«Тоталитаризм» предшественниками и современниками Рисмена (как и сегодня) мыслился как своего рода идеологический и институциональный монолит, опирающийся на массовую поддержку и признание, который можно разрушить лишь в результате военного поражения, как это было с нацистской Германией или фашистской Италией. Представляемая воображением «незыблемость» сращения «государства и общества», их единство и целостность, подразумеваемые в самой идее и метафоре «тотальности» подобных режимов, семантически не допускали какого-либо концептуального хода, предполагающего их внутреннее изменение. Эта ригидность понятийной конструкции во многом стала причиной не только критики теорий тоталитаризма, но и отказа от самой этой концепции[219]
. Хотя и до Рисмена были исследователи, которые указывали на неоднородность тоталитарных систем, наличие различных групп интересов, ведомственных кланов, борющихся между собой, идеологических течений, но на них мало обращали внимание те, кто работал с понятием тоталитаризма (точнее, не делались необходимые выводы из подобных наблюдений и высказываний)[220]. В то время усилия исследователей тоталитаризма были сосредоточены на том, чтобы фиксировать и описывать эмпирические характеристики таких принципиально новых для того времени специфических образований, как нацизм, фашизм и советский коммунизм, выделяя их общие черты, схожесть их структуры и функционирования.В конце 1940-х – начале 1950-х годов еще были неясны судьбы восточноевропейских стран, включенных в общие границы соцлагеря, непонятным было будущее Китая, оказавшегося под руководством Мао Цзедуна. Еще не были введены в научную дискуссию две принципиально важных в теоретическом плане работы: «Истоки тоталитаризма» Х. Арендт (книга еще не вышла из печати, хотя сам текст был закончен в 1949 году) и доклад о «тоталитарном синдроме» К. Фридриха (1953), в котором были сформулированы программные тезисы для сравнительно-типологических исследований и анализа институциональных структур репрессивных режимов тоталитарного типа (это будет сделано лишь в 1956-м в совместном докладе К. Фридриха и З. Бжезинского). Но Рисмен, не затрагивая в теоретическом плане природу тоталитаризма, уже тогда задался вопросом: где искать факторы изменения подобных социальных систем? Идея коррупции[221]

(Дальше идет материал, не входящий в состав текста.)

(* ===== verification/Program.v ===== *)
(** * The program: reload and entry point (config/watcher.go, cmd/gateway/main.go)

    [WatchReload] over a schedule of signals, wake-ups of the watcher and the end
    of the context; [run] and [main] over the command line, with the loaded
    configuration and the gateway's outcome as arguments; [buildLogger] as the
    settings of the logger it makes. *)

From S2P Require Import Prelude GoString Config.

(** ** Reload on SIGHUP *)

(** [ch] has room for one signal; [applied] are the configurations given to
    [apply], [loads] counts the calls of [Load]. *)
Record watcher := { pending : bool; applied : list GatewayConfig; loads : nat; stopped : bool }.

(** [Wake] is the watcher receiving from [ch]: the environment and what reading
    the file gives at that moment. *)
Inductive watch_event := Sighup | Wake (env : environment) (file : res string) | CtxDone.

Definition watch_start : watcher := {| pending := false; applied := []; loads := 0; stopped := false |}.

Section Reload.
Context (decode : string -> res GatewayConfig).

Definition watch_step (w : watcher) (e : watch_event) : watcher :=
  if stopped w then w
  else match e with
       | CtxDone => {| pending := pending w; applied := applied w; loads := loads w; stopped := true |}
       | Sighup => {| pending := true; applied := applied w; loads := loads w; stopped := false |}
       | Wake env file =>
         if pending w then
           match Load decode env file with
           | inl _ => {| pending := false; applied := applied w; loads := S (loads w); stopped := false |}
           | inr cfg => {| pending := false; applied := applied w ++ [cfg]; loads := S (loads w); stopped := false |}
           end
         else w
       end.

Definition WatchReload (es : list watch_event) : watcher := foldl watch_step watch_start es.

Definition running (es : list watch_event) : Prop := CtxDone ∉ es.

Lemma stopped_run es w : CtxDone ∉ es -> stopped w = false -> stopped (foldl watch_step w es) = false.
Proof.
  revert w. induction es as [|e es IH]; intros w Hn Hs; [done|]. rewrite not_elem_of_cons in Hn. cbn [foldl].
  apply IH; [tauto|]. unfold watch_step. rewrite Hs. destruct e as [|env file|]; [done| |tauto].
  destruct (pending w); [|done]. by destruct (Load decode env file).
Qed.

(** Signals that find the channel full are dropped, the one in it stays. *)
Lemma pending_run es w :
  stopped w = false -> pending w = true -> (forall e, e ∈ es -> e = Sighup) ->
  let w' := foldl watch_step w es in pending w' = true /\ applied w' = applied w /\ loads w' = loads w /\ stopped w' = false.
Proof.
  revert w. induction es as [|e es IH]; intros w Hs Hp He; [done|]. cbn [foldl].
  rewrite (He e) by (by left).
  assert (watch_step w Sighup = {| pending := true; applied := applied w; loads := loads w; stopped := false |}) as ->.
  { unfold watch_step. by rewrite Hs. }
  apply (IH {| pending := true; applied := applied w; loads := loads w; stopped := false |}); [done..|].
  intros e' He'. apply He. by right.
Qed.

(** No reload is lost: when a SIGHUP arrives, alone or in a burst, the watcher's next wake-up reads the file as it
    is then; if it is valid, that configuration is applied next, and if not, nothing is applied and the
    watcher goes on.  What is applied is always the result of a successful [Load]. *)
Theorem reload_not_lost before burst env file :
  running before -> (forall e, e ∈ burst -> e = Sighup) ->
  let w := WatchReload before in
  let w' := WatchReload (before ++ Sighup :: burst ++ [Wake env file]) in
  stopped w' = false /\ loads w' = S (loads w) /\
  applied w' = applied w ++ match Load decode env file with inr cfg => [cfg] | inl _ => [] end.
Proof.
  intros Hr Hb. unfold WatchReload, running in *. rewrite !foldl_app. cbn [foldl].
  set (w := foldl watch_step watch_start before).
  assert (stopped w = false) as Hs by (by apply stopped_run).
  assert (watch_step w Sighup = {| pending := true; applied := applied w; loads := loads w; stopped := false |}) as E.
  { unfold watch_step. by rewrite Hs. }
  rewrite foldl_app, E. cbn [foldl].
  destruct (pending_run burst {| pending := true; applied := applied w; loads := loads w; stopped := false |}) as (P1 & P2 & P3 & P4); [done..|].
  unfold watch_step at 1 3 5. rewrite P4, P1. cbn in P2, P3.
  destruct (Load decode env file) as [err|cfg]; cbn; rewrite P2, P3, ?app_nil_r; done.
Qed.

End Reload.

(** A first reload fails (the file is gone), two signals in a row follow, and
    the file is read once for them. *)
Lemma reload_not_lost_witness :
  let before := [Sighup; Wake demo_env (inl (errors_New "no such file"))] in
  let w := WatchReload (fun _ => inr demo_file) before in
  let w' := WatchReload (fun _ => inr demo_file) (before ++ Sighup :: [Sighup] ++ [Wake demo_env (inr "x")]) in
  stopped w' = false /\ loads w' = S (loads w) /\
  applied w' = applied w ++ match Load (fun _ => inr demo_file) demo_env (inr "x") with inr cfg => [cfg] | inl _ => [] end.
Proof.
  apply (reload_not_lost (fun _ => inr demo_file) _ [Sighup] demo_env (inr "x")).
  - unfold running. rewrite !not_elem_of_cons. split; [done|]. split; [done|apply not_elem_of_nil].
  - intros e He. by apply list_elem_of_singleton in He.
Defined.

(** ** Logging *)

Inductive level := LevelDebug | LevelInfo | LevelWarn | LevelError.
#[global] Instance level_eq_dec : EqDecision level.
Proof. solve_decision. Defined.

Inductive handler := JSONHandler | TextHandler.

Record logger := { log_level : level; add_source : bool; log_handler : handler }.

Definition buildLogger (lvl format : string) : logger :=
  let slogLevel :=
    if String.eqb lvl "debug" then LevelDebug
    else if String.eqb lvl "warn" then LevelWarn
    else if String.eqb lvl "error" then LevelError
    else LevelInfo in
  {| log_level := slogLevel; add_source := bool_decide (slogLevel = LevelDebug);
     log_handler := if String.eqb format "json" then JSONHandler else TextHandler |}.

(** ** The entry point *)

Record flags := { configPath : string; showVersion : bool; dryRun : bool }.

Section Main.
Context {G : Type}.
Context (version : string).
Context (load : string -> res GatewayConfig).
Context (gateway_New : GatewayConfig -> logger -> res G).
Context (gateway_Run : G -> option go_error).

(** What is printed on standard output, whether a gateway was built, and the error returned. *)
Definition run (f : flags) : list string * bool * option go_error :=
  if showVersion f then (["sms-gate " +:+ version], false, None)
  else match load (configPath f) with
       | inl err => ([], false, Some (Wrapf "load config %q: %w" [configPath f] err))
       | inr conf =>
         if dryRun f then
           (["config OK: gateway_id=" +:+ G_ID (Gateway conf) +:+ ", modems=" +:+ itoa (Z.of_nat (length (Modems conf)))
             +:+ ", tunnel=" +:+ T_URL (Tunnel conf)], false, None)
         else
           match gateway_New conf (buildLogger (G_LogLevel (Gateway conf)) (G_LogFormat (Gateway conf))) with
           | inl err => ([], false, Some (Wrapf "build gateway: %w" [] err))
           | inr gw =>
             match gateway_Run gw with
             | Some err => ([], true, Some (Wrapf "gateway exited with error: %w" [] err))
             | None => ([], true, None)
             end
           end
       end.

(** [main]: the exit status. *)
Definition main (f : flags) : Z := match (run f).2 with Some _ => 1 | None => 0 end.

(** The command line.  "-version" touches neither configuration nor gateway and exits 0; "-dry-run" exits 0
    exactly when the configuration loads, without building a gateway; otherwise the exit status is 0
    exactly when the configuration loads, the gateway is built with the logger it names and runs to
    an end without error. *)
Theorem exit_status f :
  main f = 0%Z <->
  showVersion f = true \/
  exists conf, load (configPath f) = inr conf /\
    (dryRun f = true \/
     exists gw, gateway_New conf (buildLogger (G_LogLevel (Gateway conf)) (G_LogFormat (Gateway conf))) = inr gw /\
                gateway_Run gw = None).
Proof.
  unfold main, run. destruct (showVersion f); [cbn; tauto|].
  destruct (load (configPath f)) as [err|conf].
  { split; [done|]. by intros [?|(conf & ? & _)]. }
  destruct (dryRun f).
  { split; [|done]. intros _. right. exists conf. split; [done|by left]. }
  destruct (gateway_New conf _) as [err|gw] eqn:E.
  { split; [done|]. intros [?|(c & [= <-] & [?|(gw & E2 & _)])]; congruence. }
  destruct (gateway_Run gw) as [err|] eqn:E2.
  - split; [done|]. intros [?|(c & [= <-] & [?|(gw' & E3 & E4)])]; congruence.
  - split; [|done]. intros _. right. exists conf. split; [done|]. right. by exists gw.
Qed.

End Main.

(** ** Where validation and logger disagree *)

(** [validate] accepts a level in any case, [buildLogger] knows lower case only:
    "DEBUG" is accepted and logs at info. *)
Lemma upper_case_level_ignored :
  known_level "DEBUG" = true /\ log_level (buildLogger "DEBUG" "text") = LevelInfo /\
  log_level (buildLogger "debug" "text") = LevelDebug.
Proof. done. Qed.

(** The log format is not validated: any unknown one is text. *)
Lemma unknown_format_is_text f : f <> "json"%string -> log_handler (buildLogger "info" f) = TextHandler.
Proof. intros Hf. cbn. by destruct (String.eqb_spec f "json"). Qed.
(* ===== verification/Lifecycle.v ===== *)
(** * The gateway's HTTP server, scraper and life cycle (gateway/gateway.go: Run)

    The routes of the local HTTP server over the gateway of [Gateway]; the
    gauges the scraper publishes; and the end of [Run] as a function of the
    times at which the goroutines it waits for return.  [api_changes_nothing_else]
    says what a request can do; [run_clean_exit] when [Run] ends cleanly, and
    [gateway_stops_after_30s] that it does not wait for its context. *)

From S2P Require Import Prelude GoString Config RateLimit Buffer Serializer Protocol Registry Worker Tunnel TunnelProps Gateway.

Section Http.
Context {M DB : Type} `{HM : Modem M} `{HDB : SqlEngine DB}.
Local Abbreviation gateway := (@gateway M DB).

(** ** Responses *)

(** [rpath]: the path of the URL as sent, with nothing escaped in it. *)
Record http_request := { method : string; rpath : string; q_iccid : string }.

Record BuildMeta := { Commit : string; BuildTime : string; GoVersion : string }.

(** [Duration.Round(time.Second)] of a duration that is not negative. *)
Definition round_second (d : Z) : Z :=
  (let s := d / 1000000000 in if d mod 1000000000 <? 500000000 then s else s + 1)%Z.

(** [Duration.String] of whole seconds: hours and minutes once they are needed. *)
Definition duration_string (s : Z) : string :=
  (if (3600 <=? s)%Z then itoa (s / 3600) +:+ "h" else "") +:+
  (if (60 <=? s)%Z then itoa (s / 60 mod 60) +:+ "m" else "") +:+ itoa (s mod 60) +:+ "s".

Example uptimes :
  map (duration_string ∘ round_second) [0; 499999999; 500000000; 59500000000; 3599000000000; 7265000000000]%Z =
  ["0s"; "0s"; "1s"; "1m0s"; "59m59s"; "2h1m5s"].
Proof. reflexivity. Qed.

Record healthResponse := {
  HR_Status : string; HR_Version : string; HR_Commit : string; HR_BuildTime : string; HR_GoVersion : string; HR_Uptime : string
}.

(** [resp] of [healthHandler], under the status word. *)
Definition health_response (build : BuildMeta) (startTime now : Z) (word : string) : healthResponse :=
  {| HR_Status := word; HR_Version := agentVersion; HR_Commit := Commit build; HR_BuildTime := BuildTime build;
     HR_GoVersion := GoVersion build; HR_Uptime := duration_string (round_second (now - startTime)) |}.

(** The body of a response; [Metrics] is what the metrics library prints, [Text]
    a text the handler writes or gives to [http.Error], [Moved] the redirect to
    another path. *)
Inductive body := Metrics | Moved (to : string) | Text (t : string) | Health (h : healthResponse) | Statuses (l : list WorkerStatus).

(** ** Routes *)

Definition modemsHandler (g : gateway) (get : bool) : Z * body :=
  if negb get then (405%Z, Text "method not allowed")
  else (200%Z, Statuses (map_to_list (Snapshot (reg (g_tun g)))).*2).

(** What [modemResetHandler] writes with each status; [q] is the quotation mark. *)
Definition reset_text (code : Z) (ic : string) : string :=
  let q := String quote_char "" in
  if (code =? 405)%Z then "method not allowed"
  else if (code =? 400)%Z then "{" +:+ q +:+ "error" +:+ q +:+ ":" +:+ q +:+ "missing iccid query parameter" +:+ q +:+ "}"
  else if (code =? 404)%Z then "{" +:+ q +:+ "error" +:+ q +:+ ":" +:+ q +:+ "modem not found" +:+ q +:+ "}"
  else "{" +:+ q +:+ "status" +:+ q +:+ ":" +:+ q +:+ "reset requested" +:+ q +:+ "," +:+ q +:+ "iccid" +:+ q +:+ ":" +:+ q +:+
       ic +:+ q +:+ "}".

(** [cleanPath] of net/http: a rooted path without empty, dot and dot-dot
    elements; a final slash is kept. *)
Fixpoint clean_elements (rev_out elements : list string) : list string :=
  match elements with
  | [] => rev rev_out
  | e :: es =>
    if String.eqb e "" || String.eqb e "." then clean_elements rev_out es
    else if String.eqb e ".." then clean_elements (tail rev_out) es
    else clean_elements (e :: rev_out) es
  end.

Definition cleanPath (p : string) : string :=
  let elements := Split (ascii_of_byte 47) p in
  let np := String.concat "" (map (String.append "/") (clean_elements [] elements)) in
  match np with
  | "" => "/"
  | _ => if String.eqb (List.last elements "") "" then np +:+ "/" else np
  end.

Example clean_paths :
  map cleanPath ["/health"; "//modems//reset"; "/modems/../health"; "/modems/"; "/x/./"; ""; "/.."; "health"] =
  ["/health"; "/modems/reset"; "/health"; "/modems/"; "/x/"; "/"; "/"; "/health"].
Proof. reflexivity. Qed.

(** The paths of the [ServeMux] (without the pprof build tag); the mux answers a
    path that is not clean with a redirect to the clean one, except to CONNECT. *)
Definition serve (build : BuildMeta) (startTime : Z) (g : gateway) (r : http_request) : gateway * Z * body :=
  let get := String.eqb (method r) "GET" in
  if negb (String.eqb (method r) "CONNECT") && negb (String.eqb (cleanPath (rpath r)) (rpath r)) then
    (g, 301%Z, Moved (cleanPath (rpath r)))
  else if String.eqb (rpath r) "/metrics" then (g, 200%Z, Metrics)
  else if String.eqb (rpath r) "/health" then
    let '(c, word) := healthHandler g get in
    (g, c, if get then Health (health_response build startTime (tclock (g_tun g)) word) else Text word)
  else if String.eqb (rpath r) "/modems" then let '(c, b) := modemsHandler g get in (g, c, b)
  else if String.eqb (rpath r) "/modems/reset" then
    let '(g, c) := modemResetHandler g (String.eqb (method r) "POST") (q_iccid r) in (g, c, Text (reset_text c (q_iccid r)))
  else (g, 404%Z, Text "404 page not found").

(** A reset request for the worker at [addr] and nothing else. *)
Definition reset_requested (addr : nat) (g g' : gateway) : Prop :=
  g_slots g' = g_slots g /\ g_limiter g' = g_limiter g /\ g_next g' = g_next g /\ g_session g' = g_session g /\
  tbuf (g_tun g') = tbuf (g_tun g) /\ mgr (g_tun g') = mgr (g_tun g) /\ sent (g_tun g') = sent (g_tun g) /\
  workers (reg (g_tun g')) = workers (reg (g_tun g)) /\
  forall a, heap (reg (g_tun g')) !! a = (if decide (a = addr) then RequestReset else id) <$> heap (reg (g_tun g)) !! a.

(** C37: The local HTTP server cannot disturb the gateway: every request leaves its whole state unchanged, except a POST
    to /modems/reset that names a registered ICCID, which is answered 202 and does nothing but
    request a reset of that modem's worker; without an ICCID it is 400, with an unknown one 404, with another method
    405; and GET /health is 200 with status ok exactly while the tunnel is connected, degraded otherwise. *)
Theorem api_changes_nothing_else (build : BuildMeta) (startTime : Z) (g : gateway) (r : http_request) :
  let '(g', code, b) := serve build startTime g r in
  (g' = g \/
   rpath r = "/modems/reset"%string /\ method r = "POST"%string /\ code = 202%Z /\
   exists addr, workers (reg (g_tun g)) !! q_iccid r = Some addr /\ reset_requested addr g g') /\
  (rpath r = "/modems/reset"%string ->
   code = if negb (String.eqb (method r) "POST") then 405%Z
          else if String.eqb (q_iccid r) "" then 400%Z
          else match workers (reg (g_tun g)) !! q_iccid r with Some _ => 202%Z | None => 404%Z end) /\
  (rpath r = "/health"%string -> method r = "GET"%string ->
   (code = 200%Z <-> tstate (mgr (g_tun g)) = TunnelConnected) /\
   exists h, b = Health h /\ HR_Status h = (if (code =? 200)%Z then "ok" else "degraded")%string).
Proof.
  unfold serve. destruct (negb (String.eqb (method r) "CONNECT") && _) eqn:Ec.
  { apply andb_true_iff in Ec as [_ Ec]. split; [by left|]. split; intros Hp; rewrite Hp in Ec; by vm_compute in Ec. }
  clear Ec. destruct (String.eqb_spec (rpath r) "/metrics") as [E1|E1].
  { rewrite E1. split; [by left|]. split; done. }
  destruct (String.eqb_spec (rpath r) "/health") as [E2|E2].
  { rewrite E2. unfold healthHandler. destruct (String.eqb_spec (method r) "GET"); cbn [negb].
    - destruct (tstate _); (split; [by left|]; split; [done|]; intros _ _; split; [done|by eexists]).
    - split; [by left|]. split; done. }
  destruct (String.eqb_spec (rpath r) "/modems") as [E3|E3].
  { rewrite E3. destruct (modemsHandler g _). split; [by left|]. split; done. }
  destruct (String.eqb_spec (rpath r) "/modems/reset") as [E4|E4]; [|split; [by left|]; split; done].
  unfold modemResetHandler. destruct (String.eqb_spec (method r) "POST") as [Em|Em]; cbn [negb];
    [|split; [by left|]; split; [done|congruence]].
  destruct (String.eqb_spec (q_iccid r) ""); [split; [by left|]; split; [done|congruence]|].
  destruct (workers (reg (g_tun g)) !! q_iccid r) as [addr|] eqn:Ew; [|split; [by left|]; split; [done|congruence]].
  split; [|split; [done|congruence]]. right. do 3 (split; [done|]). exists addr. split; [done|].
  unfold reset_requested, on_tunnel. repeat split; try done.
  intros a. cbn. destruct (decide (a = addr)) as [->|Hne].
  - by rewrite lookup_alter_eq.
  - rewrite lookup_alter_ne by done. symmetry. apply option_fmap_id.
Qed.

(** ** The scraper *)

Record gauges := {
  QueueDepth : Z; BufferPendingCount : Z; OutboxDepth : Z;
  WorkerPoolTotal : Z; WorkerPoolActive : Z; WorkerPoolBanned : Z
}.

Definition OutboxLen (m : Manager) : Z := Z.of_nat (length (outbox m)).

(** One tick: a failing count leaves its gauge as it was. *)
Definition scrape (g : gateway) (old : gauges) : gauges :=
  let t := g_tun g in
  let '(total, active, banned) := PoolCounts (reg t) in
  {| QueueDepth := TotalQueueDepth (reg t);
     BufferPendingCount := match (PendingCount (tbuf t)).2 with inr pc => pc | inl _ => BufferPendingCount old end;
     OutboxDepth := OutboxLen (mgr t);
     WorkerPoolTotal := total; WorkerPoolActive := active; WorkerPoolBanned := banned |}.

End Http.

(** ** The end of Run *)

Definition shutdownTimeout : Z := 30 * 1000000000.

(** The goroutines in the wait group, in the order they are started. *)
Definition awaited (conf : GatewayConfig) : list string :=
  ["metrics-server"] ++ map (fun m => "modem-worker-" +:+ MC_Port m) (Modems conf) ++ ["tunnel-manager"].

(** When the last of them has returned, counted from the [select] at the end of
    [Run], if ever. *)
Fixpoint last_exit (returns : list (option Z)) : option Z :=
  match returns with
  | [] => Some 0%Z
  | r :: rs => match r, last_exit rs with Some a, Some b => Some (Z.max a b) | _, _ => None end
  end.

(** [Run]'s final [select], entered as soon as the goroutines are started, and
    the closing of the buffer: when it returns, whether all had exited, and the
    error it returns.  [returns] gives the time of each goroutine by its place
    among those awaited, [close] the result of the buffer's [Close]. *)
Definition Run_end (conf : GatewayConfig) (returns : nat -> option Z) (close : option go_error) : Z * bool * option go_error :=
  match last_exit (map returns (seq 0 (length (awaited conf)))) with
  | Some t => if (t <=? shutdownTimeout)%Z then (t, true, close) else (shutdownTimeout, false, close)
  | None => (shutdownTimeout, false, close)
  end.

Lemma last_exit_spec rs t : last_exit rs = Some t -> Forall (fun r => exists a, r = Some a /\ (a <= t)%Z) rs.
Proof.
  revert t. induction rs as [|[a|] rs IH]; intros t; cbn [last_exit]; [constructor| |done].
  destruct (last_exit rs) as [b|] eqn:E; [|done]. intros [= <-]. constructor; [exists a; split; [done|lia]|].
  eapply Forall_impl; [by apply IH|]. intros r (c & -> & Hc). exists c. split; [done|lia].
Qed.

(** A clean exit is reported only when every goroutine has returned. *)
Lemma run_clean_exit conf returns close t err :
  Run_end conf returns close = (t, true, err) ->
  err = close /\ forall i, i < length (awaited conf) -> exists a, returns i = Some a /\ (a <= t)%Z.
Proof.
  unfold Run_end. destruct (last_exit _) as [t'|] eqn:E; [|done]. destruct (_ <=? _)%Z; [|done]. intros [= <- <-].
  split; [done|]. intros i Hi. apply last_exit_spec in E. rewrite Forall_map, Forall_forall in E.
  apply E, elem_of_seq. lia.
Qed.

(** A gateway whose context is never cancelled: every goroutine works for ever,
    and the gateway stops after thirty seconds. *)
Lemma gateway_stops_after_30s conf : Run_end conf (fun _ => None) None = (30000000000%Z, false, None).
Proof. reflexivity. Qed.
Lemma queue_ids_split h a x : h !! a = Some x -> queue_ids h ≡ₚ worker_ids x ++ queue_ids (delete a h).
Proof. intros Hx. rewrite <- (insert_delete_id h a x Hx) at 1. apply queue_ids_fresh, lookup_delete_eq. Qed.

Lemma queue_ids_insert h a x : queue_ids (<[a := x]> h) ≡ₚ worker_ids x ++ queue_ids (delete a h).
Proof. rewrite <- insert_delete_eq. apply queue_ids_fresh, lookup_delete_eq. Qed.

Lemma queue_ids_keep h a x y : h !! a = Some x -> worker_ids y = worker_ids x -> queue_ids (<[a := y]> h) ≡ₚ queue_ids h.
Proof. intros Hx Hy. by rewrite queue_ids_insert, (queue_ids_split h a x Hx), Hy. Qed.

(** ** Pushing *)

Lemma Push_lost {DB} `{SqlEngine DB} e (t : @tworld DB) :
  exists lost, ack_ids (outbox (mgr (Push e t).1)) ++ lost ≡ₚ ack_ids (outbox (mgr t)) ++ ack_ids [e] /\
    (length (outbox (mgr (Push e t).1)) < outbox_cap -> lost = []).
Proof.
  cbn [Push mupd st_modify fst mgr set_mgr]. destruct (Nat.ltb_spec (length (outbox (mgr t))) outbox_cap) as [Hl|Hl].
  - exists []. cbn [set_outbox outbox]. by rewrite ack_ids_app, app_nil_r.
  - exists (ack_ids [e]). split; [done|]. intros Hl'. lia.
Qed.

Lemma Push_grows {DB} `{SqlEngine DB} e (t : @tworld DB) :
  length (outbox (mgr t)) <= length (outbox (mgr (Push e t).1)).
Proof.
  cbn [Push mupd st_modify fst mgr set_mgr]. case_match; cbn [set_outbox outbox]; rewrite ?length_app; lia.
Qed.

Lemma Push_all_grows {DB} `{SqlEngine DB} (l : list outbound) : forall t : @tworld DB,
  length (outbox (mgr t)) <= length (outbox (mgr (foldl (fun t e => (Push e t).1) t l))).
Proof. induction l as [|e l IH]; intros t; cbn [foldl]; [done|]. etransitivity; [apply Push_grows|apply IH]. Qed.

Lemma Push_all_lost {DB} `{SqlEngine DB} (l : list outbound) : forall t : @tworld DB,
  let t' := foldl (fun t e => (Push e t).1) t l in
  exists lost, ack_ids (outbox (mgr t')) ++ lost ≡ₚ ack_ids (outbox (mgr t)) ++ ack_ids l /\
    (length (outbox (mgr t')) < outbox_cap -> lost = []).
Proof.
  induction l as [|e l IH]; intros t; cbn [foldl].
  - exists []. cbn. by rewrite !app_nil_r.
  - destruct (Push_lost e t) as (l1 & H1 & N1). destruct (IH (Push e t).1) as (l2 & H2 & N2). cbv zeta in H2, N2.
    pose proof (Push_all_grows l (Push e t).1). exists (l2 ++ l1). split.
    + change (e :: l) with ([e] ++ l). rewrite ack_ids_app. perm_lia.
    + intros Hl. rewrite N2 by done. cbn. apply N1. lia.
Qed.

(** ** Starting a worker leaves its empty queue *)

Section Start.
Context {M DB : Type} `{HM : Modem M} `{HDB : SqlEngine DB}.
Variable uuid : nat -> string.

Definition same_queue (s s' : @world M DB) : Prop :=
  inboundCh (w s') = inboundCh (w s) /\ ack_ids (pushed s') = ack_ids (pushed s).

#[local] Instance same_queue_preorder : PreOrder same_queue.
Proof. split; [by intros s|]. intros s1 s2 s3 [] []. split; congruence. Qed.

здесь важна именно в методологическом плане как одно из решений при поисках способов теоретической фальсификации тезиса оНо уже после кубинского кризиса 1962 года осознание угрозы гарантированного самоуничтожения противоборствующих сторон и достижение ядерного равновесия сместили фокус интереса ученых. Стало понятным, что противостояние двух систем – это надолго, что перспективы развития будут определяться человеческим потенциалом каждой из них, способностью генерировать идеи, ресурсами технологического развития, а значит, качеством образования, возможностями воображения, прогнозирования, предвидения, в конечном счете культурой и моралью общества. Однако постепенное ослабление внимания к угрозе, исходящей от тоталитаризма, до определенного момента не сказывалось на углубленном изучении исторических и идеологических факторов его формирования.
В 1960–1970-е годы главным предметом изучения политологов и социологов стали вопросы функционирования демократических институтов в различных странах (политическая антропология, политическое поведение, вопросы парламентаризма), модернизации в самом широком плане, включая процессы деколонизации, появления постиндустриального массового и потребительского общества[222]
. Безусловное лидерство западных стран (США, Европы, Японии, «азиатских тигров», Австралии) показали однозначный характер направленности мирового развития, хотя сама по себе модель модернизации претерпела значительные изменения, стала многомерной, демонстрируя разные социально-экономические траектории быстрой и прогрессирующей эволюции, усложнения социальной структуры обществ этих стран. «Политически это была альтернатива социалистическим идеям, которым США активно противостояли в странах тогдашнего “третьего мира”. В плане теории основатели школы модернизации (Люсиан Пай, Уолт Ростоу, Эдвард Шилз, Габриэль Алмонд, Сэм Хантингтон) постулировали, что существует один и только один “нормальный” путь к развитой современности, на стадии которой классовые конфликты затухают и сменяются политическим плюрализмом, наступает конец идеологии, нации приобретают толерантность и спокойно ассимилируют меньшинства, экономика вступает в устойчиво бескризисную динамику роста, массовое потребление удовлетворяет потребности населения, а на смену чадящим фабрикам и заводам приходит постиндустриальная футурология»[223].